The 2007 soybean prices have differed from traditional price trends, due mainly to the reduction in bean acres, and thus, supply. After November futures rallied to above $9 in early July, they dropped to about$8 in mid-August, before making a huge rebound past the $10 level in late September.

Those movements differed from traditional prices seen by Iowa growers, according to Iowa state statistics. Soybean prices to farmers declined 62-85% of the time between June and October from 1978 to 2000. From 2001 to 2006, prices declined from July to December half the time, and prices were lower in December in three out of five years.

“Again, there will be times when prices increase abnormally,” says Sanders. “Another example is with wheat climbing this year to $9/bu. in the late summer and early fall. It was n't the funds that caused the unusual increase. We just don't have the wheat. At the end of the day it's the supply and demand in the marketplace.”

Because of the traditional price patterns, coupled with new short-term impacts of fund involvement, growers should establish a marketing plan that is spread out over the year, says Sanders. There should be sales made at planting, in late spring and later in the year when basis levels may be more attractive. Delayed sales into the following year on a portion of the crop may also be warranted if higher prices and stronger basis levels are anticipated.

Basis patterns have shown much weaker levels during harvest due to a shortage of storage capacity. However, the seasonal pattern of both corn and soybean basis remains on track with the overall pattern the past four years, says Sanders.

In comparing the four-year pattern of corn basis levels vs. March futures prices in west-southwest Illinois, basis was at -35¢ to -40¢/bu. between May and early September. Although 2007 basis levels have remained lower, there has been little movement from the -53¢ to -60¢ level from May through early September, except for a three-week period in mid-summer when basis dropped to about -70¢.

West-southwest Illinois soybean basis patterns averaged from -40¢ to -45¢ between early August and late September over the last four years. This year, they were lower, but steady at the -$1 to -$1.10 level.

But seasonal corn and soybean basis levels indicate that both crops should garner better prices later this year and in January if growers have the ability to hold grain a few months.

For corn, the seasonal basis vs. March futures jumps from -45¢in early October to about -15¢in December and January.

“Timing is important in selling at the strongest basis level,” says Sanders. “If growers can hold their corn until the first week in December, they should see a 30¢ basis increase on average.”

The same holds for soybean sales. Based on seasonal patterns, growers can expect the soybean basis vs. March futures to improve by up to 35¢ from early October to early December.

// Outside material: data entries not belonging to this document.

(* ===== verification/HostMemory.v ===== *)
(** * Guest memory: bounds of what the host writes

    Every access of a host function to guest memory goes through the bounds
    check of [GuestMem]; results are placed by [WriteOut] in a buffer of the
    guest's allocator. *)

From S2P Require Import Prelude Table Codec RowCodec Json MemTable Txn WalStore Changefeed StorageJson Storage RowJson HostFunctions HostReads.
From coqutil Require Import Byte Word.LittleEndianList.

(** The bytes [\[ptr, ptr + len)]. *)
Definition window (mem : bytes) (ptr len : Z) : bytes :=
  take (Z.to_nat len) (drop (Z.to_nat ptr) mem).
Definition within (a : nat) (ptr len : Z) : Prop := ptr <= Z.of_nat a < ptr + len.
Definition disjoint_windows (p n q m : Z) : Prop := p + n <= q ∨ q + m <= p ∨ n = 0 ∨ m = 0.

(** Memory after a write that passed the check. *)
Definition splice (mem : bytes) (ptr : Z) (data : bytes) : bytes :=
  take (Z.to_nat ptr) mem ++ data ++ drop (Z.to_nat ptr + length data) mem.

Lemma splice_length mem ptr data :
  0 <= ptr → ptr + zlength data <= zlength mem → length (splice mem ptr data) = length mem.
Proof.
  unfold splice, zlength. intros. rewrite !length_app, length_take, length_drop. lia.
Qed.

Lemma splice_outside mem ptr data a :
  0 <= ptr → ptr + zlength data <= zlength mem → ¬ within a ptr (zlength data) →
  splice mem ptr data !! a = mem !! a.
Proof.
  unfold splice, within, zlength. intros Hp Hle Ha.
  destruct (decide (a < Z.to_nat ptr)%nat).
  - rewrite lookup_app_l by (rewrite length_take; lia). apply lookup_take_lt. lia.
  - rewrite lookup_app_r by (rewrite length_take; lia). rewrite length_take.
    rewrite lookup_app_r by lia. rewrite lookup_drop. f_equal. lia.
Qed.

Lemma splice_window mem ptr data :
  0 <= ptr → ptr + zlength data <= zlength mem → window (splice mem ptr data) ptr (zlength data) = data.
Proof.
  unfold splice, window, zlength. intros. rewrite drop_app_length' by (rewrite length_take; lia).
  by rewrite Nat2Z.id, take_app_length.
Qed.

Lemma window_ext mem mem' ptr len :
  0 <= ptr → (∀ a, within a ptr len → mem' !! a = mem !! a) → window mem' ptr len = window mem ptr len.
Proof.
  intros Hp H. apply list_eq. intros i. unfold window.
  destruct (decide (i < Z.to_nat len)%nat).
  - rewrite !lookup_take_lt, !lookup_drop by lia. apply H. unfold within. lia.
  - by rewrite !lookup_take_ge by lia.
Qed.

Lemma splice_other mem p data q len :
  0 <= p → 0 <= q → p + zlength data <= zlength mem → disjoint_windows p (zlength data) q len →
  window (splice mem p data) q len = window mem q len.
Proof.
  intros Hp Hq Hle Hd. apply window_ext; [done|]. intros a Ha. apply splice_outside; [done..|].
  unfold within, disjoint_windows in *. lia.
Qed.

(** [mem'] is [mem] with [data] put in the window of length [n] at [p]. *)
Definition put (mem : bytes) (p n : Z) (data mem' : bytes) : Prop :=
  zlength mem' = zlength mem ∧ (∀ a, ¬ within a p n → mem' !! a = mem !! a) ∧ window mem' p n = data ∧
  (∀ q x, 0 <= q → disjoint_windows p n q x → window mem' q x = window mem q x).

Lemma splice_put mem p data n :
  0 <= p → zlength data = n → p + n <= zlength mem → put mem p n data (splice mem p data).
Proof.
  intros Hp <- Hfit. split_and!.
  - unfold zlength. by rewrite splice_length.
  - intros a. by apply splice_outside.
  - by apply splice_window.
  - intros q x Hq Hd. by apply splice_other.
Qed.

Lemma text_put mem p data :
  0 <= p → data = "" ∨ p + str_len data <= zlength mem →
  put mem p (str_len data) (str_bytes data) (if decide (data = "") then mem else splice mem p (str_bytes data)).
Proof.
  intros Hp Hfit. destruct (decide (data = "")) as [->|Hd].
  - split_and!; try done.
  - destruct Hfit; [done|]. by apply splice_put.
Qed.

Section memory.
Context {W : Type} `{G : Guest W}.
Abbreviation state := (HostState W).

Lemma set_memory_set m m' (s : state) : set_memory m (set_memory m' s) = set_memory m s.
Proof. done. Qed.
Lemma set_memory_same (s : state) : set_memory (memory s) s = s.
Proof. by destruct s. Qed.

Lemma WriteBytes_spec ptr data (s : state) :
  zlength data < 2 ^ 32 →
  WriteBytes ptr data s
  = if ptr + zlength data <=? zlength (memory s)
    then (set_memory (splice (memory s) ptr data) s, Done true) else (s, Done false).
Proof.
  intros Hlen. unfold WriteBytes, InBounds. rewrite u32_small.
  - destruct (_ <=? zlength (memory s)); [|done]. simpl.
    destruct (2 ^ 32 <=? zlength data) eqn:E; [lia|done].
  - split; [apply zlength_nonneg|done].
Qed.

Lemma le_bytes_zlength n v : zlength (le_bytes n v) = Z.of_nat n.
Proof. unfold zlength, le_bytes. by rewrite length_le_split. Qed.

(** What [WriteOut] did: nothing, the buffer, the buffer and one word, or all
    of it; each part only when it fits. *)
Lemma WriteOut_cases data out_ptr out_len (s s1 : state) buf :
  zlength (str_bytes data) < 2 ^ 32 →
  GuestAlloc (u32 (str_len data)) s = (s1, Done buf) →
  let mem0 := memory s1 in
  let mem1 := if decide (data = "") then mem0 else splice mem0 buf (str_bytes data) in
  let mem2 := splice mem1 out_ptr (le_bytes 4 buf) in
  let mem3 := splice mem2 out_len (le_bytes 4 (u32 (str_len data))) in
  let fits1 := data = "" ∨ buf + zlength (str_bytes data) <= zlength mem0 in
  let fits2 := out_ptr + 4 <= zlength mem1 in
  let fits3 := out_len + 4 <= zlength mem2 in
  ∃ m ok, WriteOut data out_ptr out_len s = (set_memory m s1, Done ok) ∧
    ((ok = false ∧ m = mem0) ∨
     (ok = false ∧ fits1 ∧ m = mem1) ∨
     (ok = false ∧ fits1 ∧ fits2 ∧ m = mem2) ∨
     (ok = true ∧ fits1 ∧ fits2 ∧ fits3 ∧ m = mem3)).
Proof.
  intros Hlen Halloc mem0 mem1 mem2 mem3 fits1 fits2 fits3.
  unfold WriteOut. host_step Halloc.
  destruct ((buf =? 0) && negb (bool_decide (data = ""))).
  { exists mem0, false. unfold mem0. rewrite set_memory_same. split; [done|by left]. }
  assert (Hw : ∀ ptr v (s2 : state), WriteU32 ptr v s2
    = if ptr + 4 <=? zlength (memory s2)
      then (set_memory (splice (memory s2) ptr (le_bytes 4 v)) s2, Done true) else (s2, Done false)).
  { intros ptr v s2. unfold WriteU32. rewrite WriteBytes_spec; rewrite le_bytes_zlength; done. }
  assert (Hbuf : (if decide (data = "") then mret true else WriteBytes buf (str_bytes data)) s1
    = (set_memory mem1 s1, Done true) ∧ fits1 ∨
    (if decide (data = "") then mret true else WriteBytes buf (str_bytes data)) s1 = (s1, Done false)).
  { unfold mem1, fits1. destruct (decide (data = "")) as [->|Hd].
    - left. unfold mem0. rewrite set_memory_same. split; [done|by left].
    - rewrite WriteBytes_spec by done. destruct (buf + _ <=? _) eqn:E; [left|by right].
      split; [done|]. right. apply Z.leb_le in E. done. }
  destruct Hbuf as [[Hbuf Hfit1]|Hbuf]; host_step Hbuf; cbn [negb].
  2:{ exists mem0, false. unfold mem0. rewrite set_memory_same. split; [done|by left]. }
  pose proof (Hw out_ptr buf (set_memory mem1 s1)) as H2. simpl memory in H2.
  destruct (out_ptr + 4 <=? zlength mem1) eqn:E2; host_step H2; cbn [negb].
  2:{ exists mem1, false. split; [done|]. right; left. done. }
  apply Z.leb_le in E2. rewrite Hw. simpl memory.
  destruct (out_len + 4 <=? zlength (splice mem1 out_ptr (le_bytes 4 buf))) eqn:E3.
  - apply Z.leb_le in E3. exists mem3, true. split; [done|]. right; right; right. done.
  - exists mem2, false. split; [done|]. right; right; left. done.
Qed.

(** C40.  Host results stay inside their windows.  For a text below 4 GiB,
    [WriteOut] never changes the size of guest memory nor a byte outside the
    buffer the guest allocated and the two result words; when it returns true
    the windows lie inside the memory and hold the text, the buffer's address
    and the length (if they do not overlap).  A text of 4 GiB or more is checked
    with its length cut to 32 bits, so it can pass the check and be copied past
    the end of the memory. *)
Theorem WriteOut_bounds data out_ptr out_len (s s1 : state) buf
    (Hop : is_u 32 out_ptr) (Hol : is_u 32 out_len)
    (Halloc : GuestAlloc (u32 (str_len data)) s = (s1, Done buf)) :
  let len := str_len data in
  let n := zlength (memory s1) in
  (len < 2 ^ 32 →
   ∃ m ok, WriteOut data out_ptr out_len s = (set_memory m s1, Done ok) ∧
     zlength m = n ∧
     (∀ a, ¬ within a buf len → ¬ within a out_ptr 4 → ¬ within a out_len 4 → m !! a = memory s1 !! a) ∧
     (ok = true →
        (data = "" ∨ buf + len <= n) ∧ out_ptr + 4 <= n ∧ out_len + 4 <= n ∧
        (disjoint_windows buf len out_ptr 4 → disjoint_windows buf len out_len 4 →
         disjoint_windows out_ptr 4 out_len 4 →
         window m buf len = str_bytes data ∧ window m out_ptr 4 = le_bytes 4 buf ∧
         window m out_len 4 = le_bytes 4 len))) ∧
  (2 ^ 32 <= len → buf ≠ 0 → buf + u32 len <= n → WriteOut data out_ptr out_len s = (s1, Undefined)).
Proof.
  assert (Hb : 0 <= buf).
  { unfold GuestAlloc in Halloc. destruct (origindb_alloc _ s) as [s' [p|]]; injection Halloc as _ <-; [|done].
    apply Z.mod_pos_bound. done. }
  destruct Hop as [Hop _], Hol as [Hol _]. intros len n. split.
  - intros Hlen. destruct (WriteOut_cases data out_ptr out_len s s1 buf Hlen Halloc) as (m & ok & Hrun & Hm).
    exists m, ok. split; [exact Hrun|].
    assert (Hword : ∀ mem p v, 0 <= p → p + 4 <= zlength mem → put mem p 4 (le_bytes 4 v) (splice mem p (le_bytes 4 v)))
      by (intros; apply splice_put; [done|apply le_bytes_zlength|done]).
    pose proof (text_put (memory s1) buf data Hb) as P1.
    destruct Hm as [[-> ->]|[(-> & Hf1 & ->)|[(-> & Hf1 & Hf2 & ->)|(-> & Hf1 & Hf2 & Hf3 & ->)]]]; [done|..].
    + destruct (P1 Hf1) as (? & Ha & _). split_and!; [done|intros; by apply Ha|done].
    + destruct (P1 Hf1) as (E1 & Ha & _). destruct (Hword _ _ buf Hop Hf2) as (E2 & Ho & _).
      split_and!; [by rewrite E2| |done]. intros a ???. by rewrite Ho, Ha.
    + destruct (P1 Hf1) as (E1 & Ha & Hw1 & Hk1). destruct (Hword _ _ buf Hop Hf2) as (E2 & Ho & Hw2 & Hk2).
      destruct (Hword _ _ (u32 (str_len data)) Hol Hf3) as (E3 & Hl & Hw3 & Hk3).
      split_and!; [by rewrite E3, E2|intros a ???; by rewrite Hl, Ho, Ha|].
      intros _. split_and!; [done|unfold n; lia|unfold n; lia|].
      assert (Hd : ∀ p q x y, disjoint_windows p x q y → disjoint_windows q y p x)
        by (unfold disjoint_windows; lia).
      intros D1 D2 D3. unfold len. rewrite !Hk3, Hk2, Hw1, Hw2, Hw3 by auto. split_and!; [done..|].
      rewrite u32_small; [done|]. split; [apply zlength_nonneg|done].
  - intros Hlen Hbuf Hfit. unfold WriteOut. host_step Halloc.
    assert (data ≠ "") as Hd by (intros ->; done).
    rewrite (proj2 (Z.eqb_neq _ _)) by done. simpl andb. cbv iota.
    rewrite decide_False by done.
    assert (WriteBytes buf (str_bytes data) s1 = (s1, Undefined)) as Hu.
    { unfold WriteBytes, InBounds. fold (str_len data). fold len. fold n.
      rewrite (proj2 (Z.leb_le _ _)) by done. simpl. by rewrite (proj2 (Z.leb_le _ _)) by done. }
    exact (host_bind_undefined _ _ _ _ Hu).
Qed.
End memory.

Import DemoCall.

Lemma WriteOut_bounds_witness :
  ∃ m, WriteOut "ada" 32 36 state = (set_memory m state, Done true) ∧
       window m 64 3 = str_bytes "ada" ∧ window m 0 5 = str_bytes "users".
Proof.
  destruct (WriteOut_bounds "ada" 32 36 state state 64) as [H _];
    [split; done|split; done|reflexivity|].
  destruct (H eq_refl) as (m & ok & Hrun & _ & Hout & Hin). exists m.
  assert (ok = true) as ->.
  { pose proof (f_equal snd Hrun) as Hok. vm_compute in Hok. by injection Hok. }
  destruct Hin as (_ & _ & _ & Hw); [done|]. split_and!; [exact Hrun| |].
  - apply Hw; unfold disjoint_windows; change (str_len "ada") with 3; lia.
  - rewrite (window_ext (memory state)); [reflexivity|done|].
    intros a Ha. unfold within in *. apply Hout; simpl; unfold within; lia.
Defined.
(* ===== verification/WasmExec.v ===== *)
(** * Executing a reducer is all or nothing until its commit

    Whatever the guest does, its code only stages writes: the host functions
    leave the tables, the log and the changefeed alone (reads fill the JSON
    caches).  So an execution that fails before the commit changes nothing. *)

From S2P Require Import Prelude Table Codec RowCodec Json MemTable Txn WalStore Changefeed StorageJson Storage RowJson StorageCommit HostFunctions HostReads WasmEngine.
From coqutil Require Import Byte.

(** ** Host functions do not write the storage *)

Section safe.
Context {W : Type} `{WA : WalApi W} `{JL : JsonLib} `{HO : HashOrder} `{G : Guest W}.
Variable mod_ : WasmModuleImpl.
Abbreviation state := (HostState W).

Definition storage_same : option (StorageEngine W) → option (StorageEngine W) → Prop :=
  option_Forall2 cache_only.

#[export] Instance storage_same_po : PreOrder storage_same.
Proof.
  split.
  - intros [e|]; constructor. apply cache_only_refl.
  - intros a b c H1 H2. destruct H1; inversion H2; subst; constructor. by eapply cache_only_trans.
Qed.

(** A run from [s] keeps the storage. *)
Definition keeps {A} (m : Host W A) (s : state) : Prop := storage_same (storage s) (storage (m s).1).

Definition safe {A} (m : Host W A) : Prop := ∀ s, keeps m s.

Lemma keeps_bind {A B} (m : Host W A) (f : A → Host W B) s :
  keeps m s → (∀ a s', m s = (s', Done a) → storage_same (storage s) (storage s') → keeps (f a) s') →
  keeps (m ≫= f) s.
Proof.
  unfold keeps. intros Hm Hf. unfold mbind, Prog_bind.
  destruct (m s) as [s' [a| | |]] eqn:E; simpl in *; try done. etrans; [exact Hm|]. by apply Hf.
Qed.

Lemma safe_bind {A B} (m : Host W A) (f : A → Host W B) : safe m → (∀ a, safe (f a)) → safe (m ≫= f).
Proof. intros Hm Hf s. apply keeps_bind; [apply Hm|]. intros. apply Hf. Qed.

Lemma safe_same_storage {A} (m : Host W A) : (∀ s, storage (m s).1 = storage s) → safe m.
Proof. intros H s. unfold keeps. by rewrite H. Qed.

Lemma safe_ret {A} (a : A) : safe (mret a : Host W A).
Proof. by apply safe_same_storage. Qed.
Lemma safe_Trap {A} m : safe (Trap m : Host W A).
Proof. by apply safe_same_storage. Qed.
Lemma safe_lift_exc {A} (m : exc A) : safe (lift_exc m : Host W A).
Proof. apply safe_same_storage. by destruct m. Qed.
Lemma safe_OpenFrame : safe (OpenFrame : Host W _).
Proof. apply safe_same_storage. intros s. unfold OpenFrame. by destruct (current_call s). Qed.
Lemma safe_put_call c : safe (put_call c : Host W _).
Proof. by apply safe_same_storage. Qed.
Lemma safe_ReadBytes p n : safe (ReadBytes p n : Host W _).
Proof. by apply safe_same_storage. Qed.
Lemma safe_ReadCString p n : safe (ReadCString p n : Host W _).
Proof. by apply safe_same_storage. Qed.
Lemma safe_WriteBytes p d : safe (WriteBytes p d : Host W _).
Proof.
  apply safe_same_storage. intros s. unfold WriteBytes.
  destruct (negb _); [done|]. by destruct (_ <=? _).
Qed.
Lemma safe_fetch_add : safe (fetch_add : Host W _).
Proof. by apply safe_same_storage. Qed.

(** Guest code reaches the storage through imports only; for the allocator,
    which is a parameter, this is a hypothesis. *)
Class GuestSafe : Prop :=
  alloc_safe : ∀ size s, storage_same (storage s) (storage (origindb_alloc size s).1).
Context `{GS : GuestSafe}.

Lemma safe_GuestAlloc n : safe (GuestAlloc n).
Proof. intros s. unfold keeps, GuestAlloc. pose proof (alloc_safe n s). by destruct (origindb_alloc n s). Qed.
End safe.
(* ===== verification/WasmSub.v ===== *)
(** * WebAssembly subscriptions (src/wasm/wasm_subscription.cpp)

    Subscriptions whose filter and transform functions are reducers of a
    deployed module: the registry with its lists per client, the queue of
    changefeed events and the processing thread, the calls into the engine.
    What the callback is given is recorded in [delivered].  A method under its
    mutex is one function; an exception of the processing thread ends the
    process ([Escaped]).  [ReducerContext]s here leave their timestamp
    uninitialised: its value is an argument. *)

From S2P Require Import Prelude Table Codec RowCodec Float64 Json MemTable Txn WalStore Changefeed StorageJson Storage RowJson HostFunctions WasmEngine.

(** ** Data *)

Record QuerySpec := {
  tables : list string;
  where_clause : string;
  spec_columns : list string;
  parameters : gmap string WasmValue
}.

Record WasmSubscriptionQuery := {
  id : string;
  module_name : string;
  filter_function : string;
  transform_function : string;
  query_spec : option QuerySpec;
  client_id : string;
  start_offset : Z;
  include_initial_data : bool;
  created_at : Z
}.

Record Metrics := {
  total_subscriptions : Z;
  active_subscriptions : Z;
  events_processed : Z;
  events_filtered : Z;
  events_transformed : Z;
  events_emitted : Z;
  wasm_errors : Z;
  avg_processing_time : Z
}.

Definition no_metrics : Metrics :=
  {| total_subscriptions := 0; active_subscriptions := 0; events_processed := 0; events_filtered := 0;
     events_transformed := 0; events_emitted := 0; wasm_errors := 0; avg_processing_time := 0 |}.
Lemma entered_ok now q m :
  registry_ok m → 0 <= next_subscription_id_ m → next_subscription_id_ m + 1 < 2 ^ 64 → registry_ok (entered now q m).
Proof.
  intros Hok Hlo Hhi. pose proof (next_name_fresh m Hok) as Hfresh. destruct Hok as (H1 & H2 & H3 & H4).
  unfold entered. set (i0 := subscription_name (next_subscription_id_ m)) in *.
  assert (Hnext : u64 (next_subscription_id_ m + 1) = next_subscription_id_ m + 1) by (apply u64_small; unfold is_u; lia).
  split_and!; simpl.
  - intros i q' Hi. rewrite Hnext. destruct (decide (i = i0)) as [->|Hne].
    + rewrite lookup_insert_eq in Hi. injection Hi as <-. split; [done|]. exists (next_subscription_id_ m). split; [done|lia].
    + rewrite lookup_insert_ne in Hi by done. destruct (H1 _ _ Hi) as (? & n & ? & ?). split; [done|].
      exists n. split; [done|lia].
  - intros c i.
    assert (Hold : i ∈ default [] (client_subscriptions_ m !! c) → i ≠ i0).
    { intros Hin ->. apply H2 in Hin as (_ & q' & Hq & _). congruence. }
    assert (Hlook : ∀ j, j ≠ i0 → <[i0:=stored_query i0 now q]> (subscriptions_ m) !! j = subscriptions_ m !! j).
    { intros j Hj. by rewrite lookup_insert_ne. }
    case_bool_decide as Hc.
    + split.
      * intros Hin. rewrite Hlook by (by apply Hold). by apply H2.
      * intros (Hne & q' & Hq & Hqc). destruct (decide (i = i0)) as [->|Hi0].
        { rewrite lookup_insert_eq in Hq. injection Hq as <-. simpl in Hqc. congruence. }
        rewrite Hlook in Hq by done. apply H2. eauto.
    + destruct (decide (c = client_id q)) as [->|Hcq].
      * rewrite lookup_insert_eq. simpl. rewrite elem_of_app, list_elem_of_singleton. split.
        { intros [Hin| ->].
          - rewrite Hlook by (by apply Hold). by apply H2.
          - split; [done|]. eexists. by rewrite lookup_insert_eq. }
        { intros (_ & q' & Hq & Hqc). destruct (decide (i = i0)) as [->|Hi0]; [by right|left].
          rewrite Hlook in Hq by done. apply H2. eauto. }
      * rewrite lookup_insert_ne by done. split.
        { intros Hin. rewrite Hlook by (by apply Hold). by apply H2. }
        { intros (Hne & q' & Hq & Hqc). destruct (decide (i = i0)) as [->|Hi0].
          { rewrite lookup_insert_eq in Hq. injection Hq as <-. simpl in Hqc. congruence. }
          rewrite Hlook in Hq by done. apply H2. eauto. }
  - intros c ids. case_bool_decide; [apply H3|]. destruct (decide (c = client_id q)) as [->|Hcq].
    + rewrite lookup_insert_eq. intros [= <-]. split; [by destruct (default [] _)|].
      apply NoDup_app. split_and!.
      * destruct (client_subscriptions_ m !! client_id q) as [ids|] eqn:E; [by apply H3 in E as [_ ?]|constructor].
      * intros i Hin ->%list_elem_of_singleton. apply H2 in Hin as (_ & q' & Hq & _). congruence.
      * apply NoDup_singleton.
    + rewrite lookup_insert_ne by done. apply H3.
  - rewrite H4, u64_add_l, map_size_insert_None by done. f_equal. lia.
Qed.
Lemma DeleteSubscription_ok i m : registry_ok m → registry_ok (DeleteSubscription i m).1.
Proof.
  intros Hok. unfold DeleteSubscription. destruct (subscriptions_ m !! i) as [q|] eqn:Hq; [|done].
  destruct Hok as (H1 & H2 & H3 & H4). simpl.
  set (ids := filter (λ j, j ≠ i) (default [] (client_subscriptions_ m !! client_id q))).
  assert (Hids : ∀ j, j ∈ ids ↔ j ≠ i ∧ client_id q ≠ "" ∧ ∃ q', subscriptions_ m !! j = Some q' ∧ client_id q' = client_id q).
  { intros j. unfold ids. by rewrite list_elem_of_filter, H2. }
  set (clients := if bool_decide (client_id q = "") then _ else _).
  assert (Hclients : ∀ c, client_id q ≠ c ∨ c = "" → clients !! c = client_subscriptions_ m !! c).
  { intros c Hc. unfold clients. case_bool_decide as He; [done|].
    assert (client_id q ≠ c) by (destruct Hc; congruence).
    case_bool_decide; [by rewrite lookup_delete_ne|by rewrite lookup_insert_ne]. }
  assert (Hclient : client_id q ≠ "" → default [] (clients !! client_id q) = ids).
  { intros He. unfold clients. rewrite bool_decide_eq_false_2 by done.
    case_bool_decide as Hn; [by rewrite lookup_delete_eq|by rewrite lookup_insert_eq]. }
  split_and!; simpl.
  - intros j q' [_ Hj]%lookup_delete_Some. by apply H1.
  - intros c j. destruct (decide (c = client_id q ∧ c ≠ "")) as [[-> He]|Hc].
    + rewrite Hclient by done. rewrite Hids. split.
      * intros (Hne & _ & q' & Hj & Hc). split; [done|]. exists q'. by rewrite lookup_delete_ne.
      * intros (_ & q' & [Hne Hj]%lookup_delete_Some & Hc). split; [done|]. split; [done|]. by exists q'.
    + rewrite Hclients by (destruct (decide (c = "")); [by right|left; intros <-; by apply Hc]). rewrite H2. split.
      * intros (He & q' & Hj & Hcq). split; [done|]. exists q'. rewrite lookup_delete_ne; [done|]. intros <-.
        rewrite Hq in Hj. injection Hj as <-. by apply Hc.
      * intros (He & q' & [_ Hj]%lookup_delete_Some & Hcq). split; [done|]. by exists q'.
  - intros c l Hl. destruct (decide (c = client_id q ∧ c ≠ "")) as [[-> He]|Hc].
    + pose proof (Hclient He) as Hd. rewrite Hl in Hd. simpl in Hd. subst l. split.
      * intros Hn. revert Hl. unfold clients. rewrite bool_decide_eq_false_2 by done.
        rewrite bool_decide_eq_true_2 by done. by rewrite lookup_delete_eq.
      * apply NoDup_filter. destruct (client_subscriptions_ m !! client_id q) eqn:E; [by apply H3 in E as [_ ?]|constructor].
    + rewrite Hclients in Hl by (destruct (decide (c = "")); [by right|left; intros <-; by apply Hc]). by apply H3 in Hl.
  - rewrite H4, u64_sub_l, map_size_delete, Hq. f_equal.
    assert (size (subscriptions_ m) ≠ 0%nat).
    { intros E%map_size_empty_inv. by rewrite E in Hq. }
    lia.
Qed.

(** Dropping a client. *)
Definition dropped (client : string) (m : manager) : manager :=
  match client_subscriptions_ m !! client with
  | None => m
  | Some ids => set_metrics (count_removed (length ids))
                  (set_registry (foldr delete (subscriptions_ m) ids) (delete client (client_subscriptions_ m)) m)
  end.

Lemma dropped_lookup client m i :
  registry_ok m →
  subscriptions_ (dropped client m) !! i
  = q ← subscriptions_ m !! i; if decide (client ≠ "" ∧ client_id q = client) then None else Some q.
Proof.
  intros (H1 & H2 & H3 & H4). pose proof (H2 client i) as Hi. unfold dropped.
  destruct (client_subscriptions_ m !! client) as [ids|] eqn:Ec; simpl in *.
  - rewrite foldr_delete_lookup. case_decide as Hin.
    + apply Hi in Hin as (He & q & -> & Hq). simpl. by rewrite decide_True.
    + destruct (subscriptions_ m !! i) as [q|] eqn:Eq; [|done]. simpl. rewrite decide_False; [done|].
      intros [? ?]. apply Hin, Hi. eauto.
  - destruct (subscriptions_ m !! i) as [q|] eqn:Eq; [|done]. simpl. rewrite decide_False; [done|].
    intros [? ?]. assert (i ∈ @nil string) as ?%not_elem_of_nil by (apply Hi; eauto). done.
Qed.

Lemma dropped_ok client m : registry_ok m → registry_ok (dropped client m).
Proof.
  intros Hok. pose proof (λ i, dropped_lookup client m i Hok) as Hl. revert Hl. unfold dropped.
  destruct (client_subscriptions_ m !! client) as [ids|] eqn:Ec; [|done]. simpl. intros Hl.
  destruct Hok as (H1 & H2 & H3 & H4). destruct (H3 _ _ Ec) as [Hne Hnd].
  assert (Hcne : client ≠ "").
  { destruct ids as [|i ids]; [done|]. assert (i ∈ default [] (client_subscriptions_ m !! client)) as [? _]%H2 by (rewrite Ec; by left). done. }
  split_and!; simpl.
  - intros i q Hi. rewrite Hl in Hi. destruct (subscriptions_ m !! i) as [q'|] eqn:Eq; [|done]. simpl in Hi.
    case_decide; [done|]. injection Hi as <-. by apply H1.
  - intros c i. destruct (decide (c = client)) as [->|Hc].
    + rewrite lookup_delete_eq. simpl. split; [by intros ?%not_elem_of_nil|]. intros (_ & q & Hi & Hq).
      rewrite Hl in Hi. destruct (subscriptions_ m !! i) as [q'|]; [|done]. simpl in Hi. case_decide as Hd; [done|].
      injection Hi as ->. by destruct Hd.
    + rewrite lookup_delete_ne by done. rewrite H2. split.
      * intros (He & q & Hi & Hq). split; [done|]. exists q. rewrite Hl, Hi. simpl. rewrite decide_False by naive_solver. done.
      * intros (He & q & Hi & Hq). split; [done|]. rewrite Hl in Hi. destruct (subscriptions_ m !! i) as [q'|]; [|done].
        simpl in Hi. case_decide; [done|]. exists q'. split; [done|]. congruence.
  - intros c l [_ ?]%lookup_delete_Some. by apply (H3 c).
  - rewrite H4, u64_sub_l, foldr_delete_size; [done|done|].
    intros i Hi. assert (i ∈ default [] (client_subscriptions_ m !! client)) as (_ & q & -> & _)%H2 by by rewrite Ec. by eexists.
Qed.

“I don't think the historical basis patterns are going to change,” says Sanders.

He adds that for growers who shift their crop rotation to include more acres of corn, soybeans or wheat, they should consider marketing the additional acres early, since growers nationwide might have the same idea — a trend that could easily cause a production glut.

“If you alter your traditional rotation based on price, you need to lock in a price early on those additional acres,” he says. “For example, if you plant 20% more corn, you need to sell that percentage early.”

Sanders says programs like MarketMaxx, which enables growers to test their skills in corn and soybean marketing without facing actual financial risk, should help them improve their marketing skills.

“I encourage growers to use programs like MarketMaxx to help them become better marketers,”he says.

Orderly sales will prevent growers from holding grain too long and facing 2-3¢/bu. interest charges per month, he says, adding that growers should take a positive attitude in marketing.

“Feelings of regret about previous marketing is a problem many growers face,” says Sanders. “The attitude of ‘if I'd only held on to it last year’ can hurt the current year's marketing.”